Abby and Chuck discuss the “great reshuffling” happening in America’s largest metropolises, the fragile model that undergirds so much of the rental housing market in New York City, and how likely it is that New York will experience a long-term decline. They also discuss why “the Lindy effect”named for a deli in Manhattan—gives hope that New York will survive the coronavirus fallout...though the journey is likely to be a painful one.

Then in the Downzone, Chuck describes his own journey back from an accident, as well as his experience with a doctor-prescribed media fast. Abby looks ahead to a mountain biking trip to northwest Arkansas and recommends a meditation app from neuroscientist Sam Harris.

Additional Show Notes

August 19, 2020  

“This Makes No Sense”: An Ill-Fated Comprehensive Plan in Texas (and Why It Matters Where You Live)

Someone on the Strong Towns staff wanted to name this episode of the Upzoned podcast:

Plan? “No,” says Plano.

The dad jokes—and, yes, the staff member is a father—are plentiful with this story out of Plano, Texas. So too are the head-scratching details. You see, Plano (population 288,000) worked for years to create a new comprehensive plan. The Plano Tomorrow Comprehensive Plan wasn’t perfect, but it contained good faith efforts to address the city’s looming financial crisis—a crisis brought on by the rapid outward expansion and mounting maintenance obligations of Plano’s Suburban Experiment. But now the city has abruptly scrapped the Plano Tomorrow plan and is defaulting instead to the older master plan that should be called “Plano Yesterday,” because it dates back to 1986 (when the city’s population was one-third of what it was). And it was this plan that helped guide so much of the city’s fragile-making decisions over the last 30-plus years.

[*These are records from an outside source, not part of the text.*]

(** * Smart Interview Bot: scoring engine and session state machine

    A shallow embedding of [interview.py].  Python integers are [Z],
    [str] is [string], lists are [list] with Python's indexing rules
    written out ([getitem], [setitem]), and a call that may raise returns
    a [result], [float] is IEEE binary64 with its rounding.  The Tk widgets are kept only as far as the session reads
    or writes them: the per-slide feedback and hint variables, the
    progress variable, the state of the two navigation buttons, the
    subtitle of the summary slide and the message boxes shown.

    A [Raise] carries no state.  None is needed: a session only exists
    once [__init__] has returned, and [run_wf] below shows that no
    command raises in a state reached from there. *)

From Stdlib Require Import ZArith QArith Qabs Lia.
From Stdlib Require Import Floats.SpecFloat.
From stdpp Require Import base list strings numbers pretty.

Open Scope Z_scope.

(** ** Python runtime: exceptions, list indexing, string methods *)

Inductive exn : Set := IndexError | ValueError | ZeroDivisionError.

Inductive result (A : Type) : Type :=
| Ok (a : A)
| Raise (e : exn).
Arguments Ok {A} a.
Arguments Raise {A} e.

#[global] Instance result_ret : MRet result := λ A a, Ok a.
#[global] Instance result_bind : MBind result := λ A B k m,
  match m with
  | Ok a => k a
  | Raise e => Raise e
  end.

(** A [for] loop whose body may raise: [body] maps the loop state and
    the current item to the next loop state. *)
Fixpoint for_each {S B : Type} (body : S → B → result S) (s : S) (l : list B)
  : result S :=
  match l with
  | [] => Ok s
  | x :: l' => s' ← body s x; for_each body s' l'
  end.

(** [len(l)] *)
Definition len {A : Type} (l : list A) : Z := Z.of_nat (length l).

(** The position a Python index denotes: negative indices count from the
    end, anything outside [-len, len) is out of range. *)
Definition norm_index {A : Type} (l : list A) (i : Z) : option nat :=
  if 0 <=? i then
    if i <? len l then Some (Z.to_nat i) else None
  else
    if 0 <=? i + len l then Some (Z.to_nat (i + len l)) else None.

(** [l[i]] *)
Definition getitem {A : Type} (l : list A) (i : Z) : result A :=
  match norm_index l i with
  | Some n => match l !! n with Some x => Ok x | None => Raise IndexError end
  | None => Raise IndexError
  end.

(** [l[i] = x] *)
Definition setitem {A : Type} (l : list A) (i : Z) (x : A) : result (list A) :=
  match norm_index l i with
  | Some n => Ok (<[n := x]> l)
  | None => Raise IndexError
  end.

(** [range(n)] *)
Definition range (n : Z) : list Z := Z.of_nat <$> seq 0 (Z.to_nat n).

(** [sum(l)] *)
Definition sum (l : list Z) : Z := foldl Z.add 0 l.

(** Python's [float]: IEEE 754 binary64, round to nearest even. *)
Definition prec : Z := 53.
Definition emax : Z := 1024.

Strong Towns senior editor Daniel Herriges wrote about the situation in the Dallas-Fort Worth suburb last week, saying:

It’s no small task to tell someone who’s used to getting something on the cheap—in this case, a big house with a big yard, smooth roads, ample parking, and uncrowded, high-quality schools and parks—that it never really was that cheap and it’s going to cost a lot more going forward.

The time for Strong Towns advocates to start insisting on that tough conversation in your own places is yesterday. But barring that, it’s now. Plano’s problems aren’t going away, but the can has now been kicked years further down the road.

In this week’s episode of Upzoned, Daniel is back to talk more about Plano with host Abby Kinney, a planner with Gould Evans in Kansas City. Abby and Daniel discuss the bizarre fate of the Plano Tomorrow plan. ("This makes no sense.") They also discuss how the situation in the Dallas-Fort Worth suburb reveals common misunderstandings about comprehensive plans, why it could stifle good planning in Texas, and why towns and cities must be allowed to evolve if they are to stay solvent.

Plano, Texas is the unfortunate object lesson: We can’t solve the Suburban Experiment using the same kind of thinking we used when we created the Suburban Experiment.

Then in the Downzone, Abby talks about the throwback music and movies she’s been consuming lately, and Daniel discusses the Murphy’s Law of air conditioner repair in Florida: If your A/C is going to break down, it’s going to break down in August.